El sembrador de odios

publicado el 03 de diciembre de 2012 en «Milenio Diario»
columna: «la calle»

 

Le consta al país entero porque aun los pobres tienen televisor: unas centenas de personas pacíficas en torno al Ángel de la Independencia escuchan con atención a López Obrador: desencajado, falto de aire, a frases entrecortadas: una Gorgona enloquecida a punto del infarto, acusa al nuevo gobierno de la República de estar, en ese preciso momento, "reprimiendo y golpeando estudiantes". Su habilidad retórica, con una sola palabra, estudiantes, invoca el fantasma del 68: es un genio del mal.

Luego vemos la golpiza denunciada, y sí la hay: no más de 50 encapuchados están lanzando vigas enormes, bombas molotov, petardos, piedras con resortera, de todo contra una columna de policías inmóviles, resguardándose con una formación inventada por Alejandro Magno para resistir las lluvias de flechas enemigas: con escudos largos hacen una barrera al frente, la fila de atrás levanta sus escudos a 45 grados y una tercera los pone encima en posición horizontal. Y allí están, entre llamas de las molotov y proyectiles que penetran el caparazón de escudos.

¿Envió López Obrador a los agresores? Quizás no. Pero los envenenó con odio contra la imposición, ya no fraude por imposible, que se logró comprando a 20 millones de electores: 20 millones de mexicanos corruptos y, además, baratos, chafas, vendieron su dignidad ciudadana por una tarjeta con 200 pesos (en un país donde 110 millones de habitantes tienen 90 millones de teléfonos celulares), 5 mandiles, gorras, camisetas y un chivo "que anda por allí", asentó el Notario Público también objeto de las furias jupiterinas de López porque, habiéndole pagado por levantar un listado abrumador de pruebas, dijo que le dijeron y la lista fue ridícula.

La gente escucha en silencio a su Caudillo. De nuevo "represión contra los estudiantes", vocifera la Gorgona y la cabellera de serpientes se le agita. ¿Vio credenciales? No, pero es recurso retórico insuperable, astuto, artero: estudiantes golpeados oootra vez. Los estudiantes del YoSoy132 se deslindaron con un tuit de su sitio oficial: no eran ellos los agresores… Criaturitas… Y se fueron a tomar su choco-milk a casa. Corte y el hotel Hilton destrozado por no más de 40 jóvenes enmascarados: se ve lo joven por su agilidad para romper vidrios, vandalizar cafeterías, sucursales bancarias, Bellas Artes, Banco de México, hoteles. Van a su aire, eludiendo corretizas. Los de ropa negra pintan la A: anarco-vándalos. Un solo sujeto, uno, abolla con un garrote rematado en martillo todos y cada uno de los paneles al parecer de aluminio de una fachada: tranquilo, sereno, impasible, "pacífico", los rompe todos. Policías heridos: 30. Anarcos: 10.
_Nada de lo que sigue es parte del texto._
(** The loop moves over exactly [n] bytes, and stays inside the array. *)
Lemma update_loop_ok fuel : ∀ bs i n,
  lengths_ok bs → (i < length bs)%nat → 0 ≤ n ≤ bufs_size (drop i bs) → bufs_size (drop i bs) < W64 → (length bs - i < fuel)%nat →
  ∃ bs' i', update_loop fuel bs i n = Some (bs', i') ∧ lengths_ok bs' ∧ length bs' = length bs ∧ (i' ≤ length bs)%nat ∧
    bytes_of (drop i' bs') = drop (Z.to_nat n) (bytes_of (drop i bs)).
Proof.
  induction fuel as [|fuel IH]; intros bs i n Hok Hi Hn Hw Hf; [lia|].
  destruct (lookup_lt_is_Some_2 bs i Hi) as [b Hb]. cbn [update_loop]. rewrite Hb. simpl.
  pose proof (Forall_lookup_1 _ _ _ _ Hok Hb) as Hlen. simpl in Hlen.
  pose proof (drop_S bs b i Hb) as Hd. rewrite Hd in *. cbn [bufs_size foldr] in Hn, Hw. fold (bufs_size (drop (S i) bs)) in Hn, Hw.
  assert (lengths_ok (drop (S i) bs)) as Hrest by (by apply Forall_drop). pose proof (size_nonneg _ Hrest) as Hs.
  set (len := if n <? buf_length b then n else buf_length b).
  assert (0 ≤ len ≤ buf_length b ∧ len ≤ n) as Hle by (unfold len; destruct (Z.ltb_spec n (buf_length b)); lia).
  rewrite (u64_small (buf_length b - len)), (u64_small (n - len)) by lia.
  set (b' := {| buf_base := buf_base b + len; buf_length := buf_length b - len |}). set (bs' := <[i := b']> bs).
  assert (lengths_ok bs') as Hok' by (apply Forall_insert; [done|simpl; lia]).
  assert (length bs' = length bs) as Hl' by apply length_insert.
  assert (drop (S i) bs' = drop (S i) bs) as Hd' by (unfold bs'; apply drop_insert_lt; lia).
  assert (drop i bs' = b' :: drop (S i) bs) as Hdi.
  { rewrite <- Hd'. apply drop_S. apply list_lookup_insert_eq. lia. }
  assert (buf_bytes byte_at b' = drop (Z.to_nat len) (buf_bytes byte_at b)) as Hbb by (apply buf_bytes_drop; lia).
  assert (bytes_of (b' :: drop (S i) bs) = drop (Z.to_nat len) (bytes_of (b :: drop (S i) bs))) as Hmove.
  { rewrite !bytes_cons, Hbb, drop_app. f_equal. pose proof (buf_bytes_length b Hlen).
    replace (Z.to_nat len - length (buf_bytes byte_at b))%nat with 0%nat by lia. by rewrite drop_0. }
  destruct (Z.ltb_spec 0 (n - len)) as [Hm|Hm].
  - assert (len = buf_length b) as El by (unfold len in *; destruct (Z.ltb_spec n (buf_length b)); lia).
    rewrite (proj2 (Z.eqb_eq (buf_length b - len) 0)) by lia.
    assert (S i < length bs)%nat as Hsi.
    { destruct (decide (S i < length bs)%nat); [done|]. rewrite drop_ge in Hn by lia. simpl in Hn. lia. }
    destruct (IH bs' (S i) (n - len)) as (bs2 & i2 & Hr & Hok2 & Hl2 & Hi2 & Hby); [done|lia|rewrite Hd'; lia|rewrite Hd'; lia|lia|].
    exists bs2, i2. split; [exact Hr|]. split_and!; [done|lia|lia|]. rewrite Hby, Hd', bytes_cons, drop_app.
    pose proof (buf_bytes_length b Hlen). rewrite (drop_ge (buf_bytes byte_at b)) by lia. simpl. f_equal. lia.
  - assert (Z.to_nat n = Z.to_nat len) as -> by lia. exists bs'. destruct (Z.eqb_spec (buf_length b - len) 0) as [Ez|Ez].
    + exists (S i). split_and!; [done|done|done|lia|]. rewrite Hd', <- Hmove, bytes_cons.
      assert (length (buf_bytes byte_at b') = 0%nat) as E0 by (pose proof (buf_bytes_length b' ltac:(simpl; lia)); simpl in *; lia).
      apply nil_length_inv in E0. by rewrite E0.
    + exists i. split_and!; [done|done|done|lia|]. by rewrite Hdi, Hmove.
Qed.

(** ** Invariant *)

(** An accepted write: its bytes, and those that have left. *)
Record entry := { e_id : nat; e_bytes : list Z; e_part : list Z }.
Definition e_left (e : entry) : Z := Z.of_nat (length (e_bytes e)) - Z.of_nat (length (e_part e)).
Definition left_of (es : list entry) : Z := foldr (λ e n, e_left e + n) 0 es.
(** ** Calls *)

Definition same_seen (s s' : rstream) : Prop := y_events s' = y_events s ∧ y_kernel s' = y_kernel s.

Lemma rinv_same out s s' :
  rinv out s → same_seen s s' → (r_closing s' = false → 0 ≤ r_fd s') →
  (r_closing s' = true → r_fd s' = -1 ∧ r_reading s' = false ∧ r_readable s' = false) →
  (r_reading s' = true → r_cb s' = true) → rinv out s'.
Proof. intros [] [E1 E2] H1 H2 H3. split; rewrite ?E1, ?E2; done. Qed.

Lemma stop_pollin_run s :
  ∃ p a, stop_pollin s = Some (tt, set_r_watch p a s) ∧ (r_fd s ≠ -1 → p = false).
Proof.
  unfold stop_pollin. rewrite M_get. destruct (Z.eqb_spec (r_fd s) (-1)) as [E|E].
  - rewrite M_left_id, M_get. destruct (negb (r_pollout s)); [by exists (r_pollin s), false|]. exists (r_pollin s), (r_active s). split; [|done]. by destruct s.
  - rewrite M_modify, M_get. simpl. destruct (negb (r_pollout s)); [by exists false, false|]. by exists false, (r_active s).
Qed.

Lemma read_stop_run s : ∃ s', uv_read_stop s = Some (0, s') ∧ same_seen s s' ∧ r_reading s' = false ∧ r_fd s' = r_fd s ∧ r_closing s' = r_closing s ∧
  r_readable s' = r_readable s.
Proof.
  unfold uv_read_stop. rewrite M_get. destruct (r_reading s) eqn:E; cbn [negb]; [|by exists s].
  rewrite M_modify. destruct (stop_pollin_run (set_r_flags false (r_cb s) (r_eof s) (r_partial s) s)) as (p & a & Hr & _). bstep Hr.
  eexists. split; [reflexivity|]. done.
Qed.
(* ===== verification/UvAsync.v ===== *)
(** Waking a loop from other threads: deps/libuv src/unix/async.c.

    [uv_async_send] may run in any thread: it reads [pending], swaps it from 0 to 1 and, when
    it was the one to do so, writes to the loop's descriptor.  The loop reads the descriptor
    empty and goes through the handles, swapping each [pending] back and calling the callbacks of
    those that were set.  The operations are cut at each access to shared memory and to the
    descriptor, and any number of threads run them in any order.  Memory is sequentially
    consistent. *)
From stdpp Require Import base numbers list option gmap.
From Stdlib Require Import ZArith Lia.
From S2P Require Import Prelude.

Local Open Scope Z_scope.
Local Open Scope c_scope.

(** ** State *)

(** Where a thread is in [uv_async_send]. *)
Inductive send_pc := AtLoad (h : nat) | AtSwap (h : nat) | AtWrite (h : nat).
Definition pc_handle (p : send_pc) : nat := match p with AtLoad h | AtSwap h | AtWrite h => h end.

(** What happened: a handle was opened, a send took effect, the loop took a send and ran
    the callback if there is one. *)
Inductive happened := Opened (h : nat) | Sent (h : nat) | Taken (h : nat) (ran : bool).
Démosle el beneficio de la duda a López Obrador: él no los envió. Pero tergiversó con gran habilidad retórica lo que todos veíamos. Envenenó con su cantaleta de la imposición sin pruebas a quienes agredieron policías en formación de firmes. Cuando una veintena parecía que iba a llegar a la barrera de escudos saltando las vallas de un metro escaso, desde atrás salían bombas lacrimógenas. ¡A fin una defensa! Y llamaron innecesarias e insultantes las vallas de dos metros, que luego se eliminaron: "¿Qué temen?", preguntaban… Esto.

El Centro Histórico quedó inerme ante quienes aplicaron el mensaje del auto designado Apóstol (Mesías no, Apóstol sí), el lumpen, la carne de cañón del PRD, los anarcos y los furiosos con sus padres y los amargados porque no ven comenzar la guerra de los justos (Gustavo Hirales scripsit), los exasperados con el pueblo mexicano que vota por quien no debe: un centenar, dos, tres, pero destrozaron el centro de México, la recién remodelada Alameda, quemaron muebles, rompieron, golpearon. No se necesita mucha gente para eso. Las imágenes estuvieron en vivo: no llegaron a 500, pero eficaces.

Mientras tanto, a varios kilómetros de los enfrentamientos, el humo y las llamas, en el Ángel de la Independencia, la Gorgona enloquecida temblaba de santa ira por la agresión policiaca, por el pueblo comprado que le negó la Presidencia a cambio de un plato de lentejas, perdía el resuello, enrojecía, el dedito, chiquito pero flamígero, se agitaba al exigir renuncias por esa predicha vuelta del autoritarismo: "Los muchachos", los llama Boba-boba pero Viva-viva, golpeando trabajadores humildes, como llamaba Pasolini, del PC italiano, a los policías.

(Que perdió el ojo el estudiante de la UACM herido por un petardo: la policía no dispara petardos, los llevaban sus compas).